One Kidney, Two Ways: for the Love of Hannigram

Well, here we are.

I am so excited for the last episode of Hannibal to see how they end the Red Dragon story, but so utterly bummed because it’s most likely that this is the last we see of this fan-fucking-tastic show.

Oh, Hannigram, how much I will miss thee! However, I am riddled with guilt for shipping you.

where you are find youwhere I am


This was such a dick move! Will Graham gave an epic break-up (for lack of a better term) speech and then Hannibal essentially turned himself into the FBI just to mindfuck Will. Some other Fannibals thought this was flat-out romantic. But dude, Hannigram, you’re the most disturbing, manipulative, passive aggressive, psychologically abusive relationship captured on film since, well, that 50 Shades of Grey bullshit.

This sequence, however, I found quite romantic. In its own fucked up way.



Hannibal: If I saw you every day, forever Will, I would remember this time.

Will: Strange seeing you here in front of me. I’ve been staring at after-images of you in places you haven’t been in years.

Hannibal: To market, to market, to buy a fat pig, Home again, home again, jiggety-jig.

Will: I wanted to understand you, before I laid eyes on you again. I needed it to be clear, what I was seeing.

Hannibal: Where does the difference between the past and the future come from?

Will: Mine? Before you and after you. Yours. It’s all starting to blur.

If I saw you every day, forever, I would remember this time.

OMG. I would just die if someone said that to me.

Of course, with Hannibal and Will, someone may very well die–later in that conversation Will says, We’re conjoined. I’m curious whether either of us can survive separation. 

AAAAAAAHHHHHHH! So many feelings!

Well, I decided to work out my feelings in the kitchen, just as a certain serial killer would.


Don’t fret, that kidney is from a cow.

cow bloodimage

Having never prepared kidneys, I consulted two of my latest cookbook acquisitions, The Betty Furness Westinghouse Cookbook (1954) and The Boston Cooking-School Cookbook (1926).

kidney cookbooks

I decided to make pan-fried kidney and kidney rolls. Two ways because beef kidneys are pretty damn big, and, it’s totally on-theme to split the kidney in two and make similar but not identical dishes.

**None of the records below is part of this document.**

Lemma pops_spec rs s : Some ESP ∉ rs -> NoDup (omap id rs) -> 0 <= rf s ESP -> rf s ESP + 4 * zlen rs < 4294967296 ->
  rf (pops rs s) ESP = rf s ESP + 4 * zlen rs /\ mm (pops rs s) = mm s /\
  (forall k r, rs !! k = Some (Some r) -> rf (pops rs s) r = ldr r (mm s) (rf s ESP + 4 * Z.of_nat k)) /\
  (forall x, x <> ESP -> Some x ∉ rs -> rf (pops rs s) x = rf s x).
Proof.
  revert s. induction rs as [|o rs IH]; intros s Hn Hd H0 H1; unfold zlen in *; cbn [length] in *.
  { cbn. split_and!; [lia|done..]. }
  assert (E : exists s1, pops (o :: rs) s = pops rs s1 /\ rf s1 ESP = rf s ESP + 4 /\ mm s1 = mm s /\
    (forall r, o = Some r -> rf s1 r = ldr r (mm s) (rf s ESP)) /\ (forall x, x <> ESP -> o <> Some x -> rf s1 x = rf s x)).
  { destruct o as [r|]; cbn [pops].
    - assert (Hr : r <> ESP) by set_solver. eexists. split; [done|]. cbn. rewrite u32_id by (unfold word; lia). split_and!; [|done|..].
      + rewrite setr_ne, setr_eq; congruence.
      + intros r' [= <-]. by rewrite setr_eq.
      + intros x Hx Hxr. rewrite setr_ne, setr_ne; congruence.
    - eexists. split; [done|]. cbn [pop snd rf mm]. rewrite u32_id by (unfold word; lia). split_and!; [by rewrite setr_eq|done|done|]. intros x Hx _. by rewrite setr_ne. }
  destruct E as (s1 & -> & E1 & E2 & E3 & E4).
  destruct (IH s1) as (I1 & I2 & I3 & I4); [set_solver| |lia|lia|].
  { destruct o; cbn in Hd; [by apply NoDup_cons_1_2 in Hd|done]. }
  rewrite I1, I2, E1, E2. split_and!; [lia|done| |].
  - intros [|k] r Hk.
    + injection Hk as ->. rewrite I4; [|set_solver|].
      * rewrite E3 by done. f_equal. lia.
      * intros Hin. cbn in Hd. apply NoDup_cons_1_1 in Hd. apply Hd. rewrite list_elem_of_omap. exists (Some r). done.
    + rewrite (I3 k r Hk), E1, E2. f_equal. lia.
  - intros x Hx Hin. rewrite I4 by set_solver. apply E4; set_solver.
Qed.

(** The registers a frame stands for. *)
Definition regs_of (tf : trapframe) (x : reg) : Z :=
  match x with
  | EAX => tf_eax tf | ECX => tf_ecx tf | EDX => tf_edx tf | EBX => tf_ebx tf | ESP => tf_esp tf | EBP => tf_ebp tf
  | ESI => tf_esi tf | EDI => tf_edi tf | EIP => tf_eip tf | EFLAGS => tf_eflags tf | CS => tf_cs tf | SS => tf_ss tf
  | DS => tf_ds tf | ES => tf_es tf | FS => tf_fs tf | GS => tf_gs tf
  end.

Definition popped : list (option reg) :=
  [Some EDI; Some ESI; Some EBP; None; Some EBX; Some EDX; Some ECX; Some EAX; Some GS; Some FS; Some ES; Some DS].

Lemma trapret_run s : run trapret s = iret (let u := pops popped s in MkSt (setr ESP (u32 (rf u ESP + 8)) (rf u)) (mm u)).
Proof.
  unfold trapret. rewrite run_cons.
  assert (E : step Popal s = pops (take 8 popped) s) by reflexivity. rewrite E. clear E. generalize (eq_refl (pops (take 8 popped) s)).
  generalize (pops (take 8 popped) s) at 2 3. intros u Hu. rewrite !run_cons.
  assert (E : pops popped s = pops (drop 8 popped) (pops (take 8 popped) s)) by reflexivity. rewrite E, Hu. reflexivity.
Qed.

Lemma iret_out s a : rf s ESP = a -> 0 <= a -> a + 20 < 4294967296 -> Z.land (rf s CS) 3 = 0 -> Z.land (ldw16 (mm s) (a + 4)) 3 = 3 ->
  let s' := iret s in
  rf s' EIP = ldl (mm s) a /\ rf s' CS = ldw16 (mm s) (a + 4) /\ rf s' EFLAGS = ldl (mm s) (a + 8) /\ rf s' ESP = ldl (mm s) (a + 12) /\
  rf s' SS = ldw16 (mm s) (a + 16) /\ forall x, x ∉ [EIP; CS; EFLAGS; ESP; SS] -> rf s' x = rf s x.
Proof.
  intros Ha H0 H1 Hcs Hring. cbv zeta. unfold iret. rewrite Hcs. change (popr EFLAGS (popr CS (popr EIP s))) with (pops [Some EIP; Some CS; Some EFLAGS] s).
  destruct (pops_spec [Some EIP; Some CS; Some EFLAGS] s) as (P1 & P2 & P3 & P4).
  { by apply (bool_decide_unpack _). }
  { by apply (bool_decide_unpack _). }
  { lia. }
  { unfold zlen. cbn. lia. }
  pose proof (P3 0%nat EIP eq_refl) as E0. pose proof (P3 1%nat CS eq_refl) as E1. pose proof (P3 2%nat EFLAGS eq_refl) as E2. rewrite Ha in *.
  change (4 * Z.of_nat 0) with 0 in E0. change (4 * Z.of_nat 1) with 4 in E1. change (4 * Z.of_nat 2) with 8 in E2. rewrite Z.add_0_r in E0.
  change (a + 4 * zlen [Some EIP; Some CS; Some EFLAGS]) with (a + 12) in P1.
  revert P1 P2 P4 E0 E1 E2. generalize (pops [Some EIP; Some CS; Some EFLAGS] s). intros u P1 P2 P4 E0 E1 E2. unfold ldr in *. cbn [is_seg] in *.
  rewrite E1. fold (ldw16 (mm s) (a + 4)). rewrite Hring. cbn [Z.eqb]. cbn [pop rf mm]. rewrite P1, P2, u32_id by (unfold word; lia).
  rewrite !setr_eq. replace (a + 12 + 4) with (a + 16) by lia.
  split_and!; try (repeat first [rewrite setr_eq|rewrite setr_ne by done]; done).
  intros x Hx. rewrite !setr_ne by set_solver. apply P4; set_solver.
Qed.

Lemma trapret_restores s a :
  rf s ESP = a -> 0 <= a -> a + sizeof_trapframe < 4294967296 -> Z.land (rf s CS) 3 = 0 -> Z.land (tf_cs (frame_at (mm s) a)) 3 = 3 ->
  forall x, rf (run trapret s) x = regs_of (frame_at (mm s) a) x.
Proof.
  unfold sizeof_trapframe. intros Ha H0 H1 Hcs Hring x. rewrite trapret_run. cbv zeta. destruct (pops_spec popped s) as (P1 & P2 & P3 & P4).
  { by apply (bool_decide_unpack _). }
  { by apply (bool_decide_unpack _). }
  { lia. }
  { unfold zlen. cbn. lia. }
  assert (P5 : rf (pops popped s) CS = rf s CS) by (apply P4; by apply (bool_decide_unpack _)). rewrite Ha in P1, P3.
  change (a + 4 * zlen popped) with (a + 48) in P1. clear P4.
  revert P1 P2 P3 P5. generalize (pops popped s). intros u P1 P2 P3 P5.
  set (v := MkSt (setr ESP (u32 (rf u ESP + 8)) (rf u)) (mm u)).
  destruct (iret_out v (a + 56)) as (I1 & I2 & I3 & I4 & I5 & I6).
  { unfold v. cbn [rf]. rewrite setr_eq, P1, u32_id by (unfold word; lia). lia. }
  { lia. }
  { lia. }
  { unfold v. cbn [rf]. by rewrite setr_ne, P5. }
  { unfold v. cbn [mm]. rewrite P2. replace (a + 56 + 4) with (a + 60) by lia. done. }
  change (mm v) with (mm u) in *. rewrite P2 in *.
  replace (a + 56 + 4) with (a + 60) in * by lia. replace (a + 56 + 8) with (a + 64) in * by lia.
  replace (a + 56 + 12) with (a + 68) in * by lia. replace (a + 56 + 16) with (a + 72) in * by lia.
  assert (Hv : forall y, y ∉ [EIP; CS; EFLAGS; ESP; SS] -> rf (iret v) y = rf u y) by (intros y Hy; rewrite I6 by done; unfold v; cbn [rf]; rewrite setr_ne; set_solver).
  destruct x; try done; rewrite Hv by (by apply (bool_decide_unpack _)).
  - exact (P3 7%nat EAX eq_refl).
  - exact (P3 6%nat ECX eq_refl).
  - exact (P3 5%nat EDX eq_refl).
  - exact (P3 4%nat EBX eq_refl).
  - exact (P3 2%nat EBP eq_refl).
  - exact (P3 1%nat ESI eq_refl).
  - rewrite (P3 0%nat EDI eq_refl). change (4 * Z.of_nat 0) with 0. by rewrite Z.add_0_r.
  - exact (P3 11%nat DS eq_refl).
  - exact (P3 10%nat ES eq_refl).
  - exact (P3 9%nat FS eq_refl).
  - exact (P3 8%nat GS eq_refl).
Qed.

I had to bring out the big cleaver to cut this bitch all the way through.


BTW, kidneys stink. My house and I reeked of offal for quite a long time.

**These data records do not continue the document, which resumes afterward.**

(* ===== verification/Debug.v ===== *)
(** * Call stacks and the process listing (getcallerpcs of spinlock.c, procdump of proc.c)

    getcallerpcs follows the chain of saved frame pointers in memory; procdump, run
    for control-P, prints a line for each process and the call stack of those that
    sleep. *)

From S2P Require Import Prelude.
From S2P Require Import Params.
From S2P Require Import CString.
From S2P Require Import Mmu.
From S2P Require Import Ptable.
From S2P Require Import Asm.

Module Debug.

(** The loop of getcallerpcs with [n] entries to go. *)
Fixpoint walk_frames (n : nat) (m : mem) (ebp : Z) : list Z :=
  match n with
  | O => []
  | S n =>
      if (ebp =? 0) || (ebp <? KERNBASE) || (ebp =? 0xffffffff) then replicate (S n) 0
      else ldl m (u32 (ebp + 4)) :: walk_frames n m (ldl m ebp)
  end.

Definition getcallerpcs (m : mem) (v : Z) : list Z := walk_frames 10 m (u32 (v - 8)).

Definition state_name (st : procstate) : string :=
  match st with
  | UNUSED => "unused" | EMBRYO => "embryo" | SLEEPING => "sleep " | RUNNABLE => "runble" | RUNNING => "run   " | ZOMBIE => "zombie"
  end.

(** What cprintf is given: numbers, and strings by their bytes. *)
Inductive arg : Type := ANum (z : Z) | AStr (s : string) | AName (bytes : list Z).

(** The loop that prints program counters, up to the first zero. *)
Fixpoint print_pcs (pc : list Z) : list (string * list arg) :=
  match pc with
  | [] => []
  | p :: pc => if negb (p =? 0) then (" %p"%string, [ANum p]) :: print_pcs pc else []
  end.

Definition newline : string := String (Ascii.ascii_of_nat 10) EmptyString.

(** [context i]: where the saved context of process [i] lies. *)
Definition dump_proc (m : mem) (context : nat -> Z) (i : nat) (p : proc) : list (string * list arg) :=
  match p_state p with
  | UNUSED => []
  | st =>
      [("%d %s %s"%string, [ANum (p_pid p); AStr (state_name st); AName (p_name p)])] ++
      (if decide (st = SLEEPING) then print_pcs (getcallerpcs m (u32 (Asm.cx_ebp (Asm.context_at m (context i)) + 8))) else []) ++
      [(newline, [])]
  end.

Definition procdump (m : mem) (context : nat -> Z) (procs : list proc) : list (string * list arg) :=
  concat (imap (dump_proc m context) procs).

End Debug.

Import Debug.

(** ** The frames *)

(** A chain of frames from [ebp] on, with the return addresses [pcs], that ends in
    a frame pointer outside the kernel. *)
Fixpoint frames (m : mem) (ebp : Z) (pcs : list Z) : Prop :=
  match pcs with
  | [] => ebp < KERNBASE \/ ebp = 0xffffffff
  | pc :: pcs => KERNBASE <= ebp < 0xfffffffb /\ ldl m (ebp + 4) = pc /\ frames m (ldl m ebp) pcs
  end.

Lemma walk_frames_spec n m ebp pcs : frames m ebp pcs -> walk_frames n m ebp = take n (pcs ++ replicate n 0).
Proof.
  revert ebp pcs. induction n as [|n IH]; intros ebp pcs Hf; [done|]. cbn [walk_frames]. destruct pcs as [|pc pcs]; cbn [frames app] in *.
  - destruct ((ebp =? 0) || (ebp <? KERNBASE) || (ebp =? 0xffffffff)) eqn:E; [|lia]. by rewrite take_ge by (by rewrite length_replicate).
  - destruct Hf as (He & Hpc & Hf). unfold KERNBASE in *. destruct ((ebp =? 0) || (ebp <? 0x80000000) || (ebp =? 0xffffffff)) eqn:E; [lia|].
    rewrite u32_small by (unfold is_u32; lia). rewrite Hpc, (IH _ pcs Hf). cbn [take]. f_equal.
    rewrite replicate_S_end, app_assoc. symmetry. apply take_app_le. rewrite length_app, length_replicate. lia.
Qed.

(** getcallerpcs fills its ten entries with the return addresses of the chain, and
    zeros when the chain is shorter. *)
Theorem getcallerpcs_chain m v pcs :
  8 <= v < 4294967304 -> frames m (v - 8) pcs -> getcallerpcs m v = take 10 (pcs ++ replicate 10 0).
Proof. intros Hv Hf. unfold getcallerpcs. rewrite u32_small by (unfold is_u32; lia). by apply walk_frames_spec. Qed.

Lemma length_walk n m ebp : length (walk_frames n m ebp) = n.
Proof. revert ebp. induction n as [|n IH]; intros ebp; cbn [walk_frames]; [done|]. case_match; [by rewrite length_replicate|]. cbn. by rewrite IH. Qed.

(** ** The listing *)

Definition is_line (x : string * list arg) : bool := String.eqb (fst x) "%d %s %s".

Lemma print_pcs_lines pc : filter (fun x => is_line x = true) (print_pcs pc) = [].
Proof. induction pc as [|p pc IH]; [done|]. cbn [print_pcs]. case_match; [|done]. by rewrite filter_cons_False by (cbn; done). Qed.

Lemma dump_proc_lines m context i p :
  filter (fun x => is_line x = true) (dump_proc m context i p) =
    if decide (p_state p = UNUSED) then [] else [("%d %s %s"%string, [ANum (p_pid p); AStr (state_name (p_state p)); AName (p_name p)])].
Proof.
  unfold dump_proc. destruct (p_state p) eqn:E; [by rewrite decide_True|..]; rewrite (decide_False (P := _ = UNUSED)) by done;
    rewrite !filter_app; case_decide; rewrite ?print_pcs_lines; reflexivity.
Qed.

(** procdump prints one line for each entry that is in use, in the order of the table. *)
Theorem procdump_lines m context procs :
  filter (fun x => is_line x = true) (procdump m context procs) =
  (fun p => ("%d %s %s"%string, [ANum (p_pid p); AStr (state_name (p_state p)); AName (p_name p)])) <$> filter (fun p => p_state p <> UNUSED) procs.
Proof.
  unfold procdump. change (imap (dump_proc m context) procs) with (imap (fun i => dump_proc m context (0 + i)) procs). generalize 0%nat.
  induction procs as [|p procs IH]; intros k; [done|]. cbn [imap concat]. rewrite filter_app.
  change (imap _ procs) with (imap (fun i => dump_proc m context (k + S i)) procs).
  rewrite dump_proc_lines. rewrite (imap_ext _ (fun i => dump_proc m context (S k + i))) by (intros; f_equal; lia). rewrite IH, filter_cons.
  destruct (decide (p_state p = UNUSED)) as [E|E]; [rewrite decide_False by (by intros H)|rewrite decide_True by done]; reflexivity.
Qed.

Once cut, I soaked the pieces in salted water (that made the kidney smell less, btw).

But I was confused by the cooking directions. It says there, on how to prepare, to cook them quickly in a small amount of water so to not overcook them.

But do I cook them in water and then prepare as I would, or do I forgo that step since I am going to be pan-frying them (and making the kidney rolls)?

kidney roll recipe

Well, I didn’t parboil the kidney slices. I just followed the directions as-is. And as-is was how it should have been!

Check it:

Hannibal Kidney Dinner

kidney rolls

Survey says: beef kidney, if soaked and salted, seemingly can be cooked almost like chicken liver. The kidney rolls were very similar to rumaki, no? And the lemon was KEY with the pan-fried version. My dinner guest, Iris, said it gave it “brightness,” which is the most bullshit, yet most apt word for what it did. BRIGHTNESS!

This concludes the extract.